Because of his generous remembrances of the aging, and for other reasons, I hereby give Willard Scott the title: “A Man of the Centuries.” An additional title belonging to Scott is that he is recognized by many to be the original “Ronald McDonald.” Before I delve into that amazing story, and speaking of titles, I might as well tell you, in the spirit of full disclosure, that I feel a special affinity to Willard Scott because my last boss-lady dubbed my husband with the nickname “Ronald McDonald.” My husband didn’t look anything like Ronald McDonald, nor like Willard Scott, but his first name was Ron. He took a liking to my boss’s cheerful greeting, “Howdy, Ronald McDonald!” (she was from West Virginia) each time she saw him. After she died, he often reminisced about her habit of tagging people with “character monikers.” She called me “Snoopy!”

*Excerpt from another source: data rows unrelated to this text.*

(** X2: detection composes.  Checking against two stores at once is
    checking against one and then the other, and the new set of a page
    read in two parts is the two new sets one after the other. *)
Theorem detector_composes (l1 l2 p1 p2 : list Entry) :
  newEntries l1 (p1 ++ p2) = newEntries (newEntries l1 p1) p2
  ∧ newEntries (l1 ++ l2) p1 = newEntries l1 p1 ++ newEntries l2 p1.
Proof.
  split; [|apply List.filter_app].
  unfold newEntries. induction l1 as [|e l IH]; [done|].
  cbn [List.filter]. rewrite is_new_app, IH.
  destruct (is_new p1 e); [|done].
  cbn [andb List.filter]. reflexivity.
Qed.

(** ** Extraction, continued *)

(** X3: the table-backed extractor surfaces the rows with five cells or
    more whose first two cells are not blank, in page order and nothing
    else; every record it surfaces has five string fields. *)
Theorem Pg_extract_exact (rows : list Row) :
  Pg.extract rows = row_object <$> List.filter well_formed rows
  ∧ ∀ e, e ∈ Pg.extract rows ->
      ∃ ts it re qu lo,
        e = mkEntry (JString ts) (JString it) (JString re) (JString qu) (JString lo)
        ∧ ts ≠ [] ∧ it ≠ [].
Proof.
  split; [apply Pg_extract_well_formed|].
  intros e (cells & ts & it & re & qu & lo & _ & _ & -> & _ & _ & Hts & Hit)%Pg_extract_populated.
  by exists ts, it, re, qu, lo.
Qed.

Lemma File_extract_has_item (rows : list Row) :
  FileVariant.extract rows = row_object <$> List.filter has_item rows.
Proof.
  unfold FileVariant.extract.
  induction rows as [|cells rows IH]; cbn [map List.filter]; [done|].
  unfold FileVariant.keep at 1, has_item at 1. cbn [row_object item].
  destruct (truthy (cell_text cells 1)); by rewrite ?fmap_cons, IH.
Qed.

Lemma well_formed_has_item (cells : Row) :
  well_formed cells = true -> has_item cells = true.
Proof.
  unfold well_formed, has_item.
  by intros [[_ Hitem]%andb_true_iff _]%andb_true_iff.
Qed.

Lemma filter_stricter_sublist {A : Type} (p q : A -> bool) (l : list A) :
  (∀ x, p x = true -> q x = true) ->
  List.filter p l `sublist_of` List.filter q l.
Proof.
  intros Himpl. induction l as [|x l IH]; cbn; [done|].
  destruct (p x) eqn:Hp.
  - rewrite (Himpl x Hp). by constructor.
  - destruct (q x); by try constructor.
Qed.

(** X4: the file-backed extractor surfaces the rows whose second cell is
    not blank, whatever their length, in page order; what the
    table-backed extractor surfaces from a page is a sublist of what the
    file-backed one surfaces from it. *)
Theorem File_extract_exact (rows : list Row) :
  FileVariant.extract rows = row_object <$> List.filter has_item rows
  ∧ Pg.extract rows `sublist_of` FileVariant.extract rows.
Proof.
  split; [apply File_extract_has_item|].
  rewrite Pg_extract_well_formed, File_extract_has_item.
  apply fmap_sublist, filter_stricter_sublist, well_formed_has_item.
Qed.

Lemma trimStart_blank (s : jsstring) : blank s -> trimStart s = [].
Proof. induction 1 as [|c s Hc _ IH]; cbn; [done|]. by rewrite Hc. Qed.

Lemma trimStart_blank_app (pre s : jsstring) :
  blank pre -> trimStart (pre ++ s) = trimStart s.
Proof. induction 1 as [|c pre Hc _ IH]; cbn; [done|]. by rewrite Hc. Qed.

Lemma trimStart_app_blank (s post : jsstring) :
  blank post ->
  trimStart (s ++ post)
  = match trimStart s with
    | [] => []
    | _ :: _ => trimStart s ++ post
    end.
Proof.
  intros Hpost. induction s as [|c s IH]; cbn; [by apply trimStart_blank|].
  by destruct (is_trimmed_unit c).
Qed.

Lemma trimEnd_app_blank (s post : jsstring) :
  blank post -> trimEnd (s ++ post) = trimEnd s.
Proof.
  intros Hpost. unfold trimEnd.
  rewrite rev_app_distr, trimStart_blank_app; [done|].
  by apply Forall_rev.
Qed.

Lemma trim_pad (pre post s : jsstring) :
  blank pre -> blank post -> trim (pre ++ s ++ post) = trim s.
Proof.
  intros Hpre Hpost. unfold trim.
  rewrite trimStart_blank_app, trimStart_app_blank by done.
  destruct (trimStart s) as [|c s'] eqn:Hs; [done|].
  by rewrite trimEnd_app_blank.
Qed.

Lemma cell_text_pad (pre post : jsstring) (cells : Row) (i : nat) :
  blank pre -> blank post ->
  cell_text (pad pre post cells) i = cell_text cells i.
Proof.
  intros Hpre Hpost. unfold cell_text, pad. rewrite list_lookup_fmap.
  destruct (cells !! i) as [text|]; cbn [fmap option_fmap option_map]; [|done].
  by rewrite trim_pad.
Qed.

Lemma row_object_pad (pre post : jsstring) (cells : Row) :
  blank pre -> blank post ->
  row_object (pad pre post cells) = row_object cells.
Proof. intros Hpre Hpost. unfold row_object. by rewrite !cell_text_pad. Qed.

(** X5: white space around the text of the cells changes nothing: a
    page whose cells carry leading and trailing white space yields the
    same records, in both variants, as the page without it. *)
Theorem extraction_ignores_padding (pre post : jsstring) (rows : list Row) :
  blank pre -> blank post ->
  Pg.extract (pad pre post <$> rows) = Pg.extract rows
  ∧ FileVariant.extract (pad pre post <$> rows) = FileVariant.extract rows.
Proof.
  intros Hpre Hpost.
  rewrite !Pg_extract_well_formed, !File_extract_has_item. split.
  - induction rows as [|cells rows IH]; [done|].
    rewrite fmap_cons. cbn [List.filter].
    assert (well_formed (pad pre post cells) = well_formed cells) as ->.
    { unfold well_formed. rewrite !cell_text_pad by done.
      unfold pad. by rewrite length_fmap. }
    destruct (well_formed cells); [|done].
    by rewrite !fmap_cons, IH, row_object_pad.
  - induction rows as [|cells rows IH]; [done|].
    rewrite fmap_cons. cbn [List.filter].
    assert (has_item (pad pre post cells) = has_item cells) as ->
      by (unfold has_item; by rewrite cell_text_pad).
    destruct (has_item cells); [|done].
    by rewrite !fmap_cons, IH, row_object_pad.
Qed.

Lemma extraction_ignores_padding_witness :
  blank (js "  ") ∧ blank (js " ")
  ∧ Pg.extract (pad (js "  ") (js " ") <$> [Sample.widget_sale_row])
    = Pg.extract [Sample.widget_sale_row].
Proof.
  assert (blank (js "  ")) as Hpre by (repeat constructor).
  assert (blank (js " ")) as Hpost by (repeat constructor).
  split; [exact Hpre|]. split; [exact Hpost|].
  exact (proj1 (extraction_ignores_padding _ _ [Sample.widget_sale_row] Hpre Hpost)).
Defined.

(** ** The login check *)

Lemma startsWith_prefix (needle hay : jsstring) :
  startsWith needle hay = true <-> ∃ post, hay = needle ++ post.
Proof.
  revert hay. induction needle as [|a needle IH]; intros hay; cbn.
  { split; [by eexists|done]. }
  destruct hay as [|b hay].
  { split; [done|by intros [post ?]]. }
  rewrite andb_true_iff, N.eqb_eq, IH. split.
  - intros [-> [post ->]]. by exists post.
  - intros [post [= -> ->]]. by eauto.
Qed.

(** [includes] holds of the strings that have the needle somewhere
    inside. *)
Lemma includes_infix (needle hay : jsstring) :
  includes needle hay = true <-> ∃ pre post, hay = pre ++ needle ++ post.
Proof.
  induction hay as [|b hay IH]; cbn [includes]; rewrite orb_true_iff, startsWith_prefix.
  - split.
    + intros [[post Hpost]|?]; [|done]. by exists [], post.
    + intros (pre & post & Heq). left.
      destruct pre; [by exists post|done].
  - rewrite IH. split.
    + intros [[post Hpost]|(pre & post & ->)]; [by exists [], post|].
      by exists (b :: pre), post.
    + intros (pre & post & Heq). destruct pre as [|c pre].
      * left. by exists post.
      * right. injection Heq as -> ->. by eauto.
Qed.

(** X6: when the address after the login still has [/login] in it, and
    nothing else goes wrong, the table-backed run fails with the login
    error before it reads the page or the store: it has made its two
    schema statements and no other, stored and mailed nothing, closed
    the browser and ended the pool. *)
Theorem login_rejected_stops_run (env : Env) (w : World) :
  (∃ pre post, url_after_login env = pre ++ js "/login" ++ post) ->
  (∀ op, browser_fails env op = false) ->
  pool_ended w = false ->
  db_fails env (db_queries w) = false ->
  db_fails env (S (db_queries w)) = false ->
  ∃ w', Pg.checkInventory env w = (Throw LoginFailed, w')
        ∧ stored_rows w' = stored_rows w
        ∧ outbox w' = outbox w
        ∧ open_browsers w' = open_browsers w
        ∧ pool_ended w' = true
        ∧ db_queries w' = db_queries w + 2.
Proof.
  intros Hurl%includes_infix Hbrowser Hpool Hq1 Hq2.
  unfold Pg.checkInventory, Pg.initDatabase, Pg.monitor, launch, close,
    try_finally, mbind, M_bind, Pg.pool_query, browser_call, modify, ask,
    throw, Pg.pool_end.
  rewrite Hpool, Hq1. cbn [Pg.create_table tick set_table pool_ended db_queries
    db_clock table].
  rewrite Hpool, Hq2, !Hbrowser, Hurl.
  cbn [Pg.create_index set_open_browsers set_table tick pool_ended open_browsers].
  rewrite Hpool. eexists. split; [reflexivity|].
  cbn. repeat split; lia.
Qed.

Lemma login_rejected_stops_run_witness :
  let env :=
    mkEnv (fun _ => false) (js "https://backoffice.loyverse.com/login?error=1")
          [Sample.widget_sale_row] (fun _ => false) Sample.nodemailer_module false WriteOk in
  (∃ pre post, url_after_login env = pre ++ js "/login" ++ post)
  ∧ ∃ w', Pg.checkInventory env Sample.fresh = (Throw LoginFailed, w')
          ∧ stored_rows w' = stored_rows Sample.fresh
          ∧ outbox w' = outbox Sample.fresh
          ∧ open_browsers w' = open_browsers Sample.fresh
          ∧ pool_ended w' = true
          ∧ db_queries w' = db_queries Sample.fresh + 2.
Proof.
  cbn zeta.
  assert (∃ pre post,
            js "https://backoffice.loyverse.com/login?error=1"
            = pre ++ js "/login" ++ post) as Hurl.
  { exists (js "https://backoffice.loyverse.com"), (js "?error=1"). reflexivity. }
  split; [exact Hurl|].
  apply login_rejected_stops_run; [exact Hurl|reflexivity..].
Defined.
(** ** Command construction

    <<
    cmd = ['useradd', '--shell', clone_user.pw_shell, '--create-home',
           '--user-group', '--groups', ','.join(clone_groups), args.new_user]
    if args.full_name:
        cmd.append('--comment')
        cmd.append('"' + args.full_name + '"')
    >> *)

Definition base_cmd (u : passwd) (clone_groups : list string) (target : string)
  : list string :=
  [ "useradd"; "--shell"; pw_shell u; "--create-home"; "--user-group";
    "--groups"; join "," clone_groups; target ].

(** Truth value of [args.full_name]: [None] and the empty string are false. *)
Definition truthy (o : option string) : bool :=
  match o with
  | None => false
  | Some EmptyString => false
  | Some (String _ _) => true
  end.

(** The text of [args.full_name] where it is a string. *)
Definition text (o : option string) : string :=
  match o with
  | Some n => n
  | None => EmptyString
  end.

(** ['"' + s + '"'] *)
Definition quoted (s : string) : string := (dquote ++ s) ++ dquote.

Definition comment_args (o : option string) : list string :=
  if truthy o then [ "--comment"; quoted (text o) ] else [].

Definition build_cmd (a : Args) (u : passwd) (clone_groups : list string)
  : list string :=
  base_cmd u clone_groups (new_user a) ++ comment_args (full_name a).

(** [flag_value f v cmd]: somewhere in [cmd] the argument [f] is directly
    followed by the argument [v]. *)
Fixpoint flag_value (f v : string) (cmd : list string) : bool :=
  match cmd with
  | x :: ((y :: _) as rest) =>
      (String.eqb x f && String.eqb y v) || flag_value f v rest
  | _ => false
  end.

But back to Ronald McDonald. In Willard Scott’s book, The Joy of Living, (1982) Scott wrote that he was asked by McDonalds to create the role of Ronald McDonald. One wonders if the idea of Ronald McDonald was born from a previous children’s character that Scott brought to life called Bozo the Clown. For it was from 1959-1962 that Scott appeared on children’s programs produced by local DC TV stations as Bozo the Clown, and he subsequently enacted Ronald McDonald from 1963-1966. We look at the photo showing Scott with a box on his head and a cup on his nose and realize that the evolving Ronald McDonald, somewhere along the line, hired a new costume designer and a different make-up artist. AND today the modern Ronald McDonald persona, embodied by numerous actors, reaches far and wide into many kinds of special events, parties, and hospitals. But let’s not forget that the trend-setter for the Ronald McDonald character was Willard Scott. Just being himself, to this day, Scott brings cheer and good-will wherever he goes.
There’s another large part of Scott’s life that touches a major chord with me since I am a novice radio show host myself. Are any of you old enough to remember the Joy Boys Radio Show? Well, it was aired nightly out of NBC owned WRC-AM in Washington DC (1955-1972) and two more years out of another DC radio station. Who were the Joy Boys?
They were Willard Scott and Ed Walker and improvised comedy was their schtick. Ed was blind, in fact, blind since birth, so their method of preparation for the show was unique. They discussed a situation to use as basis for the broadcast, then developed characters which their voices would portray, and Willard wrote out some lead lines to use as the “situation” unrolled on the show. Before the show, Ed would memorize their discussion. Then they’d go live and proceed to entertain, enrich, uplift, and encourage all those within earshot. Just a couple of Joy Boys, the two men remained fast friends.
If I had a trophy or medal, I’d hand it to Willard Herman Scott along with the title “A Man of the Centuries” because he has reverence for the aging, he has a sense of humor, and he vigorously celebrates life. Do these activities promote harmony in our society? Indeed. Carry on, Mr. Scott.